• [Action item] Copy the data exactly, keeping every line intact.

[Collection entries]
= = = = = = =

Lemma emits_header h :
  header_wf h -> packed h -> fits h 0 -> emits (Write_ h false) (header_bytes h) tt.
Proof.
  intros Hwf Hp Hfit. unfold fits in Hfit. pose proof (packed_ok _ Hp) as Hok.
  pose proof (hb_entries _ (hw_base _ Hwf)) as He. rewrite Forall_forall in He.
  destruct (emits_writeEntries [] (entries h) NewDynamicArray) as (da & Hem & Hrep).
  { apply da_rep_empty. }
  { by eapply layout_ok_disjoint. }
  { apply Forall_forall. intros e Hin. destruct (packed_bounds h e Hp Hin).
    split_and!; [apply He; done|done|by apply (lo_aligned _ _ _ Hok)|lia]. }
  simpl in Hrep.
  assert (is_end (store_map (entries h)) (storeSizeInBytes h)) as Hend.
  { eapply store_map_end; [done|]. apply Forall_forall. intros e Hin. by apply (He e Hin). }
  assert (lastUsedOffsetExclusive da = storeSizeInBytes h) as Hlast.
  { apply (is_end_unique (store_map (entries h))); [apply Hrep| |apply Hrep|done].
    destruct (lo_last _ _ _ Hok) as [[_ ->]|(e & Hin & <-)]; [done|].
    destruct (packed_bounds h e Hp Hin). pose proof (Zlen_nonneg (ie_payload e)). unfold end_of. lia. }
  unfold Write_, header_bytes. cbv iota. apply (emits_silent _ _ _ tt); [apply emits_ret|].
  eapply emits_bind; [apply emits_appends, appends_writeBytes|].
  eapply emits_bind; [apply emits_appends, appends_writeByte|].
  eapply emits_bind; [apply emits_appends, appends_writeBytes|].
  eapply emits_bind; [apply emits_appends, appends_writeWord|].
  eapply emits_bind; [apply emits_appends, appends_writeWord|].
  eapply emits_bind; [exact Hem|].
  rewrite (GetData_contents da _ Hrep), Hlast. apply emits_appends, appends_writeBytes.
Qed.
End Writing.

= = = = = = =

• [Answer space]
Lemma emits_header h :
  header_wf h -> packed h -> fits h 0 -> emits (Write_ h false) (header_bytes h) tt.
Proof.
  intros Hwf Hp Hfit. unfold fits in Hfit. pose proof (packed_ok _ Hp) as Hok.
  pose proof (hb_entries _ (hw_base _ Hwf)) as He. rewrite Forall_forall in He.
  destruct (emits_writeEntries [] (entries h) NewDynamicArray) as (da & Hem & Hrep).
  { apply da_rep_empty. }
  { by eapply layout_ok_disjoint. }
  { apply Forall_forall. intros e Hin. destruct (packed_bounds h e Hp Hin).
    split_and!; [apply He; done|done|by apply (lo_aligned _ _ _ Hok)|lia]. }
  simpl in Hrep.
  assert (is_end (store_map (entries h)) (storeSizeInBytes h)) as Hend.
  { eapply store_map_end; [done|]. apply Forall_forall. intros e Hin. by apply (He e Hin). }
  assert (lastUsedOffsetExclusive da = storeSizeInBytes h) as Hlast.
  { apply (is_end_unique (store_map (entries h))); [apply Hrep| |apply Hrep|done].
    destruct (lo_last _ _ _ Hok) as [[_ ->]|(e & Hin & <-)]; [done|].
    destruct (packed_bounds h e Hp Hin). pose proof (Zlen_nonneg (ie_payload e)). unfold end_of. lia. }
  unfold Write_, header_bytes. cbv iota. apply (emits_silent _ _ _ tt); [apply emits_ret|].
  eapply emits_bind; [apply emits_appends, appends_writeBytes|].
  eapply emits_bind; [apply emits_appends, appends_writeByte|].
  eapply emits_bind; [apply emits_appends, appends_writeBytes|].
  eapply emits_bind; [apply emits_appends, appends_writeWord|].
  eapply emits_bind; [apply emits_appends, appends_writeWord|].
  eapply emits_bind; [exact Hem|].
  rewrite (GetData_contents da _ Hrep), Hlast. apply emits_appends, appends_writeBytes.
Qed.
End Writing.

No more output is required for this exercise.